Porn star Amia Miley had her own experience with Behave. In October 2020 she agreed to sign with them after they told her they would increase her income to at least $25,000 in their first month of working together.
This is a common practice with almost all OnlyFans management companies. They lure clients in with promises of big numbers.
When they didn’t make her account the money they promised, Amia Miley left.
The OnlyFans management company however wasn’t having it. They now claim that Amia Miley owes them $300,000 for breaking her contract with them.
“They have such a big company, I just would have never imagined that they’d be so desperate to trap anybody,” Miley told BuzzFeed News . “I don’t know how they’re still in business, probably because they just scare so many girls who don’t speak up or know who to say something to.”
After joining OnlyFans in 2016, Amia Miley developed a loyal following that netted her around $10,000 to 15,000 a month just before she signed with Behave, she said. But Unruly’s Niknejad projected that the company could help her earn five times her revenue, according to emails reviewed by BuzzFeed News — an income boost that would more than make up for their 25% fee.
Amia Miley, who was pregnant at the time and glad to lighten her workload, thought the offer sounded good.
But things quickly turned sour. Behave’s first move was to make her account free, effectively erasing the reliable paid-subscriber base she had spent years building. Her income would be dependent on tips and sales through direct messages, which can be much more labor-intensive. The company had told her that they typically structure their accounts this way, she said — and two workers corroborated this. But the result, she said, was that she ended up losing money for the duration of her time working with the company.
“I said I’m not comfortable with that. I’ve spent years getting these numbers up, and this is residual money I count on,” she said. I’m gonna have a baby any second, she thought at the time. These people are ruining my life.
Without warning, the company switched out the banking information on her OnlyFans account, replacing Amia Miley’s bank details with their own, she said. One other former client said in a lawsuit the same thing happened to her. Rather than receiving the income on their OnlyFans accounts and paying Unruly for their services, the women would now rely on Unruly to pay them the money they had earned, they said.
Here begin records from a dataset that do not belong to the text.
(* ===== verification/JsArray.v ===== *)
(** * Array.prototype.sort: what the engine promises and a model of it

    [sortTodos] hands a comparator to [Array.prototype.sort].  The
    comparator's result goes through SortCompare: ToNumber, and NaN
    counts as +0.  ECMAScript fixes the result only for consistent
    comparators; the engines decide every step of the sort by the test
    [SortCompare(a, b) < 0] (V8's TimSort: run detection, binary
    insertion, merging and galloping all compare with [order < 0]).  The
    class [ArraySortSpec] states the resulting contract: the output is a
    permutation of the input, and when the negative answers of the
    comparator are exactly the strict order of some integer key on the
    elements ([lt_by_key]), the output is the stable sort by that key
    ([key_sort]).  The clients' theorems (Projector) are proved against
    the class; [insertion_sort] is an executable instance. *)

From S2P Require Import Prelude JsValue.

(** SortCompare on the comparator's answer. *)
Definition sort_compare {A} (cmp : A → A → num) (x y : A) : Z :=
  match cmp x y with Fin z => z | NaN => 0 end.

(** The negative answers of [cmp] on the elements of [l] are exactly the
    strict order of the key [k]. *)
Definition lt_by_key {A} (cmp : A → A → num) (k : A → Z) (l : list A) : Prop :=
  ∀ x y, x ∈ l → y ∈ l → (sort_compare cmp x y < 0 ↔ k x < k y).

(** ** The reference: stable insertion sort by key *)

Section KeySort.
Context {A : Type} (k : A → Z).

(** [x] goes before the first element of larger key. *)
Fixpoint key_insert (x : A) (l : list A) : list A :=
  match l with
  | [] => [x]
  | y :: l' => if k x <? k y then x :: l else y :: key_insert x l'
  end.

Definition key_sort (l : list A) : list A :=
  fold_left (λ acc x, key_insert x acc) l [].

Definition key_le (x y : A) : Prop := k x ≤ k y.

Definition same_key (z : Z) (x : A) : bool := k x =? z.

(** The elements of each key keep their relative order. *)
Definition stable_wrt (l' l : list A) : Prop :=
  ∀ z, List.filter (same_key z) l' = List.filter (same_key z) l.

Lemma key_insert_perm x l : Permutation (key_insert x l) (x :: l).
Proof.
  induction l as [|y l IH]; simpl; [done|].
  destruct (k x <? k y); [done|].
  rewrite IH. constructor.
Qed.

Lemma key_sort_perm_acc l acc :
  Permutation (fold_left (λ acc x, key_insert x acc) l acc) (acc ++ l).
Proof.
  revert acc. induction l as [|x l IH]; intros acc; simpl.
  - by rewrite app_nil_r.
  - rewrite IH, key_insert_perm. apply Permutation_middle.
Qed.

Lemma key_sort_perm l : Permutation (key_sort l) l.
Proof. apply key_sort_perm_acc. Qed.

Lemma Sorted_key_le_head y l :
  Sorted key_le (y :: l) → ∀ w, w ∈ y :: l → k y ≤ k w.
Proof.
  intros Hs%Sorted_StronglySorted; [|intros a b c; unfold key_le; lia].
  apply StronglySorted_inv in Hs as [_ Hall].
  intros w [->|Hw]%elem_of_cons; [lia|].
  eapply Forall_forall in Hall; [exact Hall|done].
Qed.

Lemma key_insert_sorted x l : Sorted key_le l → Sorted key_le (key_insert x l).
Proof.
  induction 1 as [|y l Hs IH Hhd]; simpl; [by repeat constructor|].
  destruct (k x <? k y) eqn:E.
  - constructor; [by constructor|]. constructor. unfold key_le. lia.
  - constructor; [done|]. inversion Hhd as [|z l' Hyz]; subst; simpl.
    + constructor. unfold key_le. lia.
    + destruct (k x <? k z); constructor; unfold key_le in *; lia.
Qed.

Lemma key_sort_sorted_acc l acc :
  Sorted key_le acc → Sorted key_le (fold_left (λ acc x, key_insert x acc) l acc).
Proof.
  revert acc. induction l as [|x l IH]; intros acc Hs; simpl; [done|].
  by apply IH, key_insert_sorted.
Qed.

Lemma key_sort_sorted l : Sorted key_le (key_sort l).
Proof. by apply key_sort_sorted_acc. Qed.

Lemma filter_same_key_nil z l :
  (∀ w, w ∈ l → k w ≠ z) → List.filter (same_key z) l = [].
Proof.
  induction l as [|w l IH]; intros Hl; simpl; [done|].
  unfold same_key at 1. rewrite (proj2 (Z.eqb_neq _ _)) by set_solver.
  apply IH. set_solver.
Qed.

Lemma key_insert_filter x l z :
  Sorted key_le l →
  List.filter (same_key z) (key_insert x l) =
  List.filter (same_key z) l ++ List.filter (same_key z) [x].
Proof.
  induction l as [|y l IH]; intros Hs; [done|].
  cbn [key_insert]. destruct (k x <? k y) eqn:E.
  - apply Z.ltb_lt in E. change (x :: y :: l) with ([x] ++ y :: l).
    rewrite List.filter_app. destruct (same_key z x) eqn:Ex.
    + assert (List.filter (same_key z) (y :: l) = []) as ->.
      { apply filter_same_key_nil. intros w Hw Hwz.
        unfold same_key in Ex. apply Z.eqb_eq in Ex.
        pose proof (Sorted_key_le_head y l Hs w Hw). lia. }
      by rewrite app_nil_r.
    + assert (List.filter (same_key z) [x] = []) as -> by (simpl; by rewrite Ex).
      by rewrite !app_nil_r.
  - change (y :: key_insert x l) with ([y] ++ key_insert x l).
    change (y :: l) with ([y] ++ l).
    rewrite !List.filter_app, IH by (by apply Sorted_inv in Hs as [? _]).
    by rewrite app_assoc.
Qed.

Lemma key_sort_stable_acc l acc z :
  Sorted key_le acc →
  List.filter (same_key z) (fold_left (λ acc x, key_insert x acc) l acc) =
  List.filter (same_key z) (acc ++ l).
Proof.
  revert acc. induction l as [|x l IH]; intros acc Hs; simpl.
  - by rewrite app_nil_r.
  - rewrite IH by (by apply key_insert_sorted).
    replace (acc ++ x :: l) with ((acc ++ [x]) ++ l) by by rewrite <-app_assoc.
    by rewrite !List.filter_app, key_insert_filter.
Qed.

Lemma key_sort_stable l : stable_wrt (key_sort l) l.
Proof. intros z. unfold key_sort. by rewrite key_sort_stable_acc by constructor. Qed.

Lemma filter_same_key_self x l :
  List.filter (same_key (k x)) (x :: l) = x :: List.filter (same_key (k x)) l.
Proof. cbn [List.filter]. unfold same_key at 1. by rewrite Z.eqb_refl. Qed.

Lemma filter_same_key_other z x l :
  k x ≠ z → List.filter (same_key z) (x :: l) = List.filter (same_key z) l.
Proof. intros. cbn [List.filter]. unfold same_key at 1. by rewrite (proj2 (Z.eqb_neq _ _)). Qed.

Lemma filter_same_key_witness z l :
  List.filter (same_key z) l ≠ [] → ∃ w, w ∈ l ∧ k w = z.
Proof.
  induction l as [|x l IH]; [done|]. destruct (decide (k x = z)) as [<-|Hne].
  - intros _. exists x. split; [left|done].
  - rewrite filter_same_key_other by done. intros (w & ? & ?)%IH.
    exists w. split; [by right|done].
Qed.

(** Two sorted lists with the same elements of each key, in the same
    order, are equal. *)
Lemma sorted_stable_unique l1 l2 :
  Sorted key_le l1 → Sorted key_le l2 → stable_wrt l1 l2 → l1 = l2.
Proof.
  revert l2. induction l1 as [|x r1 IH]; intros [|y r2] H1 H2 Hst.
  - done.
  - specialize (Hst (k y)). by rewrite filter_same_key_self in Hst.
  - specialize (Hst (k x)). by rewrite filter_same_key_self in Hst.
  - assert (k x = k y) as Hxy.
    { destruct (filter_same_key_witness (k x) (y :: r2)) as (w & Hw & Hkw).
      { rewrite <-Hst, filter_same_key_self. done. }
      destruct (filter_same_key_witness (k y) (x :: r1)) as (w' & Hw' & Hkw').
      { rewrite Hst, filter_same_key_self. done. }
      pose proof (Sorted_key_le_head _ _ H2 w Hw).
      pose proof (Sorted_key_le_head _ _ H1 w' Hw'). lia. }
    pose proof (Hst (k x)) as Hx.
    rewrite filter_same_key_self, Hxy, filter_same_key_self in Hx.
    injection Hx as <- _. f_equal. apply IH.
    + by apply Sorted_inv in H1 as [? _].
    + by apply Sorted_inv in H2 as [? _].
    + intros z. specialize (Hst z). destruct (decide (k x = z)) as [<-|Hne].
      * rewrite !filter_same_key_self in Hst. by injection Hst.
      * by rewrite !filter_same_key_other in Hst.
Qed.

(** The specification of a stable sort determines its output. *)
Lemma key_sort_unique l l' :
  Sorted key_le l' → stable_wrt l' l → l' = key_sort l.
Proof.
  intros Hs Hst. apply sorted_stable_unique; [done|apply key_sort_sorted|].
  intros z. by rewrite Hst, key_sort_stable.
Qed.
End KeySort.

Lemma key_sort_lookup_le {A} (k : A → Z) (l : list A) i j a b :
  (i < j)%nat → key_sort k l !! i = Some a → key_sort k l !! j = Some b → k a ≤ k b.
Proof.
  apply (StronglySorted_lookup (key_le k)).
  apply Sorted_StronglySorted; [intros x y z; unfold key_le; lia|apply key_sort_sorted].
Qed.

Lemma key_sort_lookup_elem {A} (k : A → Z) (l : list A) i a :
  key_sort k l !! i = Some a → a ∈ l.
Proof. intros Hi%list_elem_of_lookup_2. by rewrite key_sort_perm in Hi. Qed.

(** Part of ECMAScript's consistency requirement on comparators: the
    answers for [(a, b)] and [(b, a)] have opposite signs. *)
Definition antisymmetric_on {A} (cmp : A → A → num) (l : list A) : Prop :=
  ∀ a b, a ∈ l → b ∈ l → Z.sgn (sort_compare cmp a b) = - Z.sgn (sort_compare cmp b a).

(** ** The interface between [sortTodos] and the engine *)

Class ArraySort := array_sort : ∀ {A : Type}, (A → A → num) → list A → list A.

Class ArraySortSpec (S : ArraySort) := {
  array_sort_perm : ∀ {A} (cmp : A → A → num) (l : list A),
    Permutation (array_sort cmp l) l;
  array_sort_by_key : ∀ {A} (cmp : A → A → num) (k : A → Z) (l : list A),
    lt_by_key cmp k l → array_sort cmp l = key_sort k l
}.

(** ** The engine model: insertion sort driven by [SortCompare < 0] *)

Fixpoint cmp_insert {A} (cmp : A → A → num) (x : A) (l : list A) : list A :=
  match l with
  | [] => [x]
  | y :: l' => if sort_compare cmp x y <? 0 then x :: l else y :: cmp_insert cmp x l'
  end.

Definition insertion_sort {A} (cmp : A → A → num) (l : list A) : list A :=
  fold_left (λ acc x, cmp_insert cmp x acc) l [].

#[export] Instance insertion_sort_impl : ArraySort := @insertion_sort.

Section InsertionSort.
Context {A : Type} (cmp : A → A → num).

Lemma cmp_insert_perm x l : Permutation (cmp_insert cmp x l) (x :: l).
Proof.
  induction l as [|y l IH]; simpl; [done|].
  destruct (sort_compare cmp x y <? 0); [done|]. rewrite IH. constructor.
Qed.

Lemma insertion_sort_perm_acc l acc :
  Permutation (fold_left (λ acc x, cmp_insert cmp x acc) l acc) (acc ++ l).
Proof.
  revert acc. induction l as [|x l IH]; intros acc; simpl.
  - by rewrite app_nil_r.
  - rewrite IH, cmp_insert_perm. apply Permutation_middle.
Qed.

Context (k : A → Z) (L : list A) (Hkey : lt_by_key cmp k L).

Lemma cmp_insert_key x l :
  x ∈ L → (∀ y, y ∈ l → y ∈ L) → cmp_insert cmp x l = key_insert k x l.
Proof.
  intros Hx. induction l as [|y l IH]; intros Hl; simpl; [done|].
  assert (sort_compare cmp x y <? 0 = (k x <? k y)) as ->.
  { apply Bool.eq_iff_eq_true. rewrite !Z.ltb_lt. apply Hkey; [done|].
    apply Hl. left. }
  destruct (k x <? k y); [done|]. rewrite IH; [done|].
  intros w ?. apply Hl. by right.
Qed.

Lemma insertion_sort_key_acc rest acc :
  (∀ y, y ∈ acc → y ∈ L) → (∀ y, y ∈ rest → y ∈ L) →
  fold_left (λ acc x, cmp_insert cmp x acc) rest acc =
  fold_left (λ acc x, key_insert k x acc) rest acc.
Proof.
  revert acc. induction rest as [|x rest IH]; intros acc Hacc Hrest; simpl; [done|].
  rewrite cmp_insert_key by (done || (apply Hrest; left)).
  apply IH; [|intros; apply Hrest; by right].
  intros y. rewrite key_insert_perm. intros [->|?]%elem_of_cons; [|by apply Hacc].
  apply Hrest. left.
Qed.
End InsertionSort.

#[export] Instance insertion_sort_spec : ArraySortSpec insertion_sort_impl.
Proof.
  split.
  - intros A cmp l. apply insertion_sort_perm_acc.
  - intros A cmp k l Hkey. apply (insertion_sort_key_acc cmp k l Hkey); [set_solver|done].
Qed.

(** ** What the contract gives to a caller *)

Section Contract.
Context {S : ArraySort} {HS : ArraySortSpec S} {A : Type}.

Lemma array_sort_elem (cmp : A → A → num) (l : list A) x :
  x ∈ array_sort cmp l ↔ x ∈ l.
Proof. by rewrite array_sort_perm. Qed.

Lemma array_sort_Forall (cmp : A → A → num) (P : A → Prop) (l : list A) :
  Forall P l → Forall P (array_sort cmp l).
Proof. intros. by rewrite array_sort_perm. Qed.

Lemma array_sort_sorted (cmp : A → A → num) (k : A → Z) (l : list A) :
  lt_by_key cmp k l → Sorted (key_le k) (array_sort cmp l).
Proof. intros. rewrite (array_sort_by_key cmp k l) by done. apply key_sort_sorted. Qed.

Lemma array_sort_stable (cmp : A → A → num) (k : A → Z) (l : list A) :
  lt_by_key cmp k l → stable_wrt k (array_sort cmp l) l.
Proof. intros. rewrite (array_sort_by_key cmp k l) by done. apply key_sort_stable. Qed.
End Contract.

#[export] Hint Resolve array_sort_Forall array_sort_sorted array_sort_stable : todo.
“They put me in a position where I was like, ‘I can’t leave now — you have my money, you haven’t paid me yet,’” Miley said, noting that the company was regularly late with payments. A former account manager for Behave said that she often got messages from other models saying their money was also late.
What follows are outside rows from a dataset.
(* ===== verification/Json.v ===== *)
(** * JSON.stringify and JSON.parse of the stored task list

    App.js writes [JSON.stringify(todos)] to [localStorage] (lines 31 and
    43) and reads it back with [JSON.parse] (line 19); the seed response
    is read with [response.json()] (line 27), the same parser.  The model
    covers what these calls meet: an array of flat objects whose values
    are primitives.

    [stringify] follows SerializeJSONObject: a property whose value is
    [undefined] is left out, NaN is written [null], strings are quoted
    by QuoteJSONString (double quote and backslash escaped, the short escapes for
    backspace, form feed, newline, carriage return and tab, [\u00XX] for
    the other control characters).

    [json_parse] reads JSON text whose top value is an array of
    objects with primitive members, with JSON white space between
    tokens; a repeated key keeps its first position and takes the last
    value, as CreateDataProperty does.  It is not the whole of
    [JSON.parse]: a fraction or an exponent, a [\u] escape above 00FF
    (strings are 8-bit) and nested arrays or objects as member values
    are outside what it reads, and it does not refuse a number with
    leading zeros.  [JSON_parse] (file JsonText) checks the JSON grammar
    first and uses [json_parse] only on JSON text, so a text with a
    leading zero throws there, and a JSON text outside what
    [json_parse] reads is reported as a value the model does not
    represent, never as an error. *)

From Stdlib Require Import DecimalZ.
From S2P Require Import Prelude JsValue.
Amia Miley is hardly the only person in the adult industry who has had troubles with OnlyFans management companies.
OC Modeling, Brooklyn Chase, Johnny Castle, and Kevin Casali are all involved in multiple OnlyFans management-related lawsuits. What many in the industry jokingly refer to as “pimp wars”. The fighting between that group has become downright scary.
The dispute arises over Johnny Castle, and his business partner at the time Kevin Casali, apparently luring away performers who were signed up to OnlyFans through an OC Modeling studio account. Then of course there is also the lawsuit between Johnny Castle and Kevin Casali who now run competing OnlyFans management companies.
In the end, it’s the models who suffer from all of this turmoil and abuse and as OnlyFans remains the most lucrative means of income for an adult model, the predatory practices of OnlyFans managers will no doubt continue.
*** Please note Brooklyn Chase’s ex-husband, Michael Morgan who runs the company Liberty Risk Consulting, would like me to go on record as saying that to my knowledge, unlike the other previously mentioned OnlyFans management companies, any complaints levied against his company by former clients have yet to result in legal action.